As in the novel, Queen Anne (Geraldine Chaplin) lends her diamonds to her lover, the Duke of Buckingham of England (Simon Ward). Cardinal Richelieu learns of this and encourages King Louis XIII (Jean-Perre Cassel) to hold a ball at which the Queen will wear her diamonds. The Cardinal plans to reveal the queen's affair with the leader of the English, a nobleman, and begin a war between the nations.


The Cardinal’s plan is, of course, foiled by the Musketeers, but he takes his defeat in good spirits. He is cold and calculating, but he also doesn’t seek revenge when there's no profit in it. Compared to the Cardinal Richelieu played by Tim Curry in Disney’s 1993 version of the film, he’s a relative saint.

In this version, the French Musketeers are played by Americans: Chris O’Donnell (D’Artagnan), Charlie Sheen (Aramis), Keifer Sutherland (Athos), and Oliver Platt (Porthos). I’m sure the success of Young Guns played a part in the casting. I’m just surprised they didn’t title the film Young Swords.

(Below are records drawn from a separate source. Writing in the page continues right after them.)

(* ===== verification/Kenv.v ===== *)
(** * The kernel put together

    Memory (Kalloc.v, Vm.v), files, pipes and the file system (File.v, Fs.v,
    Log.v) provide what proc.c relies on: an instance of [KernelEnv].  Over it
    the kernel state is [kernel (sysst B)] for a buffer cache [B].  The kernel
    reaches user memory through the page directory of the process. *)

From S2P Require Import Prelude Spinlock Bytes Bufcache Log Txdisk Fs Pipes Kalloc Vm File Procdef.

Module Kenv.
Import File.

(** Symbols of the linker script and of the assembly files, the program
    [initcode] and the devices. *)
Record layout (B : Type) := mkLayout {
  l_end : Z;
  l_data : Z;
  l_forkret : Z;
  l_trapret : Z;
  l_kpgdir : Z;          (* [kpgdir], made by [kvmalloc] at boot *)
  l_initcode : list Z;
  l_sw : Fs.devsw (T:=Log.logst B)
}.
Arguments mkLayout {B}. Arguments l_end {B}. Arguments l_data {B}. Arguments l_forkret {B}.
Arguments l_trapret {B}. Arguments l_kpgdir {B}. Arguments l_initcode {B}. Arguments l_sw {B}.

Definition bytes_of (s : string) : list Z :=
  map (fun a => Z.of_nat (Ascii.nat_of_ascii a)) (String.list_ascii_of_string s).

(** A page of memory by virtual address: the kernel maps physical memory from
    [KERNBASE] on, user pages go through the page directory [d]. *)
Definition page_of (s : memst) (d va : Z) : option Z :=
  if KERNBASE <=? va then Some (PGROUNDDOWN va)
  else if Vm.mapped s d (va / Kalloc.PGSIZE) then Some (Vm.frame s d (va / Kalloc.PGSIZE)) else None.

(** A byte at a virtual address; an address that is not mapped faults. *)
Definition load8 (d va : Z) : M memst Z :=
  s <- gets id ;;
  p <- deref (page_of s d va) ;;
  ret (byte_at (m_page s p) (Z.to_nat (va mod Kalloc.PGSIZE))).
Definition store8 (d va v : Z) : M memst unit :=
  s <- gets id ;;
  p <- deref (page_of s d va) ;;
  modify (fun s => s <| m_page ::= fun f => fset f p (put8 (Z.to_nat (va mod Kalloc.PGSIZE)) v (f p)) |>).

(** [n] bytes from [va] up, and a little-endian word. *)
Fixpoint load_bytes (d va : Z) (n : nat) : M memst (list Z) :=
  match n with
  | O => ret []
  | S n' => b <- load8 d va ;; l <- load_bytes d (va + 1) n' ;; ret (b :: l)
  end.
Fixpoint store_bytes (d va : Z) (l : list Z) : M memst unit :=
  match l with
  | [] => ret tt
  | b :: l' => store8 d va b ;; store_bytes d (va + 1) l'
  end.
Definition load_word (d va : Z) : M memst Z := l <- load_bytes d va 4 ;; ret (get32 l 0).
Definition store_word (d va v : Z) : M memst unit := store_bytes d va (put32 0 v [0; 0; 0; 0]).

Section env.
Context {B : Type} `{BufCache B}.
Variable lay : layout B.
Abbreviation Y := (sysst B).

Definition mem {A} (m : M memst A) : M Y A := zoom y_mem m.

(** The task state segment is not part of the model; [lcr3] takes the virtual
    address of the directory. *)
#[local, refine] Instance sys_env : KernelEnv Y := {|
  Procdef.kalloc := mem Kalloc.kalloc;
  Procdef.kfree p := mem (Kalloc.kfree (l_end lay) p);
  Procdef.setupkvm := mem (Vm.setupkvm (l_end lay) (l_data lay));
  Procdef.inituvm d := mem (Vm.inituvm d (l_initcode lay));
  Procdef.copyuvm2 d sz := mem (Vm.copyuvm2 (l_end lay) (l_data lay) d sz);
  Procdef.allocuvm d o n := mem (Vm.allocuvm (l_end lay) d o n);
  Procdef.deallocuvm d o n := mem (Vm.deallocuvm (l_end lay) d o n);
  Procdef.freevm d := mem (Vm.freevm (l_end lay) d);
  Procdef.clearpteu d a := mem (Vm.clearpteu d a);
  Procdef.store32 a v := mem (d <- gets m_cr3 ;; store_word (P2V d) a v);
  Procdef.filedup f := File.filedup f ;; ret tt;
  Procdef.fileclose f := File.fileclose (l_end lay) f;
  Procdef.idup i := fs (Fs.idup i) ;; ret tt;
  Procdef.iput i := fs (Fs.iput i);
  Procdef.forkret := l_forkret lay;
  Procdef.trapret := l_trapret lay;
  Procdef.begin_op := File.begin_op;
  Procdef.end_op := File.end_op;
  Procdef.namei s := fs (Fs.namei (l_sw lay) (bytes_of s));
  Procdef.load_tss _ := ret tt;
  Procdef.lcr3 d := mem (modify (fun s => s <| m_cr3 := V2P d |>));
  Procdef.kpgdir := l_kpgdir lay
|}.
Defined.
End env.
End Kenv.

I suppose because it was Disney, the Musketeers’ assignment is not to cover up the Queen’s affair, but instead, the Musketeers must recover a secret treaty the Cardinal sends to England.


Curry’s Cardinal is a much nastier piece of work than Heston’s. We see him early in the film visiting prisoners in their cells. One of the men pleads for mercy from the Cardinal for the crime of theft. “My family was starving. Please in the name of God…”

“Very well,” says the Cardinal. “In the Name of God.” And the Cardinal has the prisoner executed, saying, “One less mouth to feed.”

In this film, the Cardinal isn’t trying to expose Queen Anne's (Gabrielle Anwar) affair but wants to have an affair with her himself. He enters her room as she bathes and watches lustfully. He says to her, “After all, I’m still a man.” 

She responds, “Your sacrifice brings you closer to God.” 

He responds, “But it is not God I desire to be close to.” In spite of his efforts, she is able to parry his advances.

I was rather surprised by the graphic nature of this scene. There are also a number of killings in the film and lingering shots of women’s bosoms, but that doesn’t impact the film’s Movie Churches Steeple rating, which is based on the behavior of the Cardinal, who is the prominent clergyman in the films. The 1973 Cardinal Heston and the 1993 Cardinal Curry average out to a lowly Movie Churches rating of One Steeple.